Il était dix heures du soir. Depuis trois heures et demie, le soleil avait disparu derrière l'horizon. Il n'y avait pas une maison, pas une hutte en vue. Les derniers Tartares se perdaient dans le lointain. Michel Strogoff et Nadia étaient bien seuls.
«Que vont-ils faire de notre ami? s'écria la jeune fille. Pauvre Nicolas! Notre rencontre lui aura été fatale!»
Michel Strogoff ne répondit pas.
«Michel, reprit Nadia, ne sais-tu pas qu'il t'a défendu lorsque tu étais le jouet des Tartares, qu'il a risqué sa vie pour moi?»
Michel Strogoff se taisait toujours. Immobile, la tête appuyée sur ses mains, à quoi pensait il? Bien qu'il ne lui répondit pas, entendait-il même Nadia lui parler?
Oui! il l'entendait, car, lorsque la jeune fille ajouta:
«Où te conduirai-je, Michel?
--A Irkoutsk! répondit-il.
--Par la grande route?
--Oui, Nadia.»
Michel Strogoff était resté l'homme qui s'était juré d'arriver quand même à son but. Suivre la grande route, c'était y aller par le plus court chemin. Si l'avant-garde des troupes de Féofar-Khan apparaissait, il serait temps alors de se jeter par la traverse.
Nadia reprit la main de Michel Strogoff, et ils partirent.
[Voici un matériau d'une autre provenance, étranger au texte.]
(* ===== verification/Servers.v ===== *)
(** The servers of the file system and their clients: the structures of
    library/servers/servers.h, the calls of library/servers/servers.c, and the
    bodies of the request loops of apps/system/sys_file.c and
    apps/system/sys_dir.c.  A call of a server is a message to it and its reply:
    [deliver] is what the two copies of a message leave in the buffer of the
    receiver (grass/syscall.c; the kernel in between moves the whole message,
    see KernelTheorems.v). *)

From Stdlib Require Import ZArith Lia Strings.Byte.
From stdpp Require Import base numbers list strings gmap.
From S2P Require Import Prelude Bytes InodeStore Treedisk Kernel Elf Dir.

Local Open Scope egos_scope.

(** ** library/servers/servers.h *)

Definition FILE_READ : Z := 1.
Definition FILE_OK : Z := 0.
Definition FILE_ERROR : Z := 1.
Definition DIR_LOOKUP : Z := 1.
Definition DIR_NAME_SIZE : Z := 32.
Definition DIR_OK : Z := 0.
Definition DIR_ERROR : Z := 1.

(** [struct file_request]; its [block] is not used by a read. *)
Definition file_request (type ino offset : Z) (b : block) : list byte :=
  le_put 4 type ++ le_put 4 ino ++ le_put 4 offset ++ b.
(** [struct file_reply]. *)
Definition file_reply (status : Z) (b : block) : list byte := le_put 4 status ++ b.
(** [struct dir_request] and [struct dir_reply]. *)
Definition dir_request (type ino : Z) (name : list byte) : list byte := le_put 4 type ++ le_put 4 ino ++ name.
Definition dir_reply (status ino : Z) : list byte := le_put 4 status ++ le_put 4 ino.

(** ** Messages *)

(** [memcpy(sc->msg.content, msg, size)] in the content of the last message. *)
Definition deliver (content msg : list byte) : list byte := splice content 0 msg.

(** The value of an [int] field. *)
Definition int_field (buf : list byte) (off : Z) : Z := s32 (field buf off 4).

(** What a call finds: what the two message buffers held before, the sender of
    the next message, and the bytes that the request leaves uninitialised. *)
Record call := { content1 : list byte; content2 : list byte; sender : Z; uninit : list byte }.

Section file.
Context {S : Type} {IS : InodeStore S}.
Variable ts : treedisk_state.
Variable junk : block.

(** ** apps/system/sys_file.c *)

(** One round of the loop: the message that is sent back.  The reply is built
    in the buffer of the request. *)
Definition file_serve (buf : list byte) : M S (list byte) :=
  if field buf 0 4 =? FILE_READ then
    '(r, b) <- treedisk_read 7 junk ts (field buf 4 4) (field buf 8 4) (take (Z.to_nat BLOCK_SIZE) (drop 4 buf)) ;;
    ret (file_reply (if r =? 0 then FILE_OK else FILE_ERROR) b)
  else fatal "sys_file: request not implemented".

(** ** library/servers/servers.c *)

Definition file_read (c : call) (file_ino offset : Z) : M S (Z * block) :=
  reply <- file_serve (deliver (content1 c) (file_request FILE_READ file_ino offset (uninit c))) ;;
  if negb (sender c =? GPID_FILE) then fatal "file_read: an error occurred"
  else
  let buf := deliver (content2 c) reply in
  ret (if field buf 0 4 =? FILE_OK then 0 else -1, take (Z.to_nat BLOCK_SIZE) (drop 4 buf)).

(** ** apps/system/sys_dir.c *)

(** A computation without a state of its own. *)
Definition pure {A} (m : M unit A) : M S A := fun s =>
  match m tt with
  | Ok (a, _) => Ok (a, s)
  | Fatal msg => Fatal msg
  | Undef w => Undef w
  | NoFuel => NoFuel
  end.

(** [c] is the call of the file server. *)
Definition dir_serve (c : call) (buf : list byte) : M S (list byte) :=
  if field buf 0 4 =? DIR_LOOKUP then
    '(_, contents) <- file_read c (field buf 4 4) 0 ;;
    ino <- pure (dir_do_lookup contents (drop 8 buf)) ;;
    ret (dir_reply (if ino =? -1 then DIR_ERROR else DIR_OK) ino)
  else fatal "sys_dir: request not implemented".

(** [name] is a C string; [strcpy] must stay inside [req.name]. *)
Definition dir_lookup (c c' : call) (dir_ino : Z) (name : list byte) : M S Z :=
  n <- pure (strlen name) ;;
  if DIR_NAME_SIZE <=? n then undef "dir_lookup: strcpy"
  else
    let req := dir_request DIR_LOOKUP dir_ino
                 (take (Z.to_nat DIR_NAME_SIZE) (take (Z.to_nat (n + 1)) name ++ uninit c)) in
    reply <- dir_serve c' (deliver (content1 c) req) ;;
    if negb (sender c =? GPID_DIR) then fatal "dir_lookup: an error occurred"
    else
    let buf := deliver (content2 c) reply in
    ret (if field buf 0 4 =? DIR_OK then int_field buf 4 else -1).
End file.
Le lendemain matin, 12 septembre, vingt verstes plus loin, au bourg de Toulounovskoë, tous deux faisaient une courte halte. Le bourg était incendié et désert. Pendant toute la nuit, Nadia avait cherché si le cadavre de Nicolas n'avait pas été abandonné sur la route, mais ce fut en vain qu'elle fouilla les ruines et qu'elle regarda parmi les morts. Jusqu'alors, Nicolas semblait avoir été épargné. Mais ne le réservait-on pas pour quelque cruel supplice, lorsqu'il serait arrivé au camp d'Irkoutsk?
Nadia, épuisée par la faim, dont son compagnon souffrait cruellement aussi, fut assez heureuse pour trouver dans une maison du bourg une certaine quantité de viande sèche et de «soukharis», morceaux de pain qui, desséchés par évaporation, peuvent conserver indéfiniment leurs qualités nutritives. Michel Strogoff et la jeune fille se chargèrent de tout ce qu'ils purent emporter. Leur nourriture était ainsi assurée pour plusieurs jours, et, quant à l'eau, elle ne devait pas leur manquer dans une contrée que sillonnent mille petits affluents de l'Angara.
Ils se remirent en route. Michel Strogoff allait d'un pas assuré et ne le ralentissait que pour sa compagne. Nadia, ne voulant pas rester en arrière, se forçait à marcher. Heureusement, son compagnon ne pouvait voir à quel état misérable la fatigue l'avait réduite.
Cependant, Michel Strogoff le sentait.
«Tu es à bout de forces, pauvre enfant, lui disait-il quelquefois.
--Non, répondait elle.
--Quand tu ne pourras plus marcher, je te porterai, Nadia.
--Oui, Michel.»
Pendant cette journée, il fallut passer le petit cours d'eau de l'Oka, mais il était guéable, et ce passage n'offrit aucune difficulté.
Le ciel était couvert, la température supportable. On pouvait craindre, toutefois, que le temps ne tournât à la pluie, ce qui eût été un surcroit de misère. Il y eut même quelques averses, mais elles ne durèrent pas.
Ils allaient toujours ainsi, la main dans la main, parlant peu, Nadia regardant en avant et en arrière. Deux fois par jour, ils faisaient halte. Ils se reposaient six heures par nuit. Dans quelques cabanes, Nadia trouva encore un peu de cette viande de mouton, si commune en ce pays qu'elle ne vaut pas plus de deux kopeks et demi la livre.
Mais, contrairement à ce qu'avait peut-être espéré Michel Strogoff, il n'y avait plus une seule bête de somme dans la contrée. Cheval, chameau, tout avait été massacré ou pris. C'était donc à pied qu'il lui fallait continuer à travers cette interminable steppe.
Les traces de la troisième colonne tartare, qui se dirigeait sur Irkoutsk, n'y manquaient pas. Ici quelque cheval mort, là un chariot abandonné. Les corps de malheureux Sibériens jalonnaient aussi la route, principalement à l'entrée des villages. Nadia, domptant sa répugnance, regardait tous ces cadavres!...
En somme, le danger n'était pas en avant, il était en arrière. L'avant-garde de la principale armée de l'émir, que dirigeait Ivan Ogareff, pouvait apparaître d'un instant à l'autre.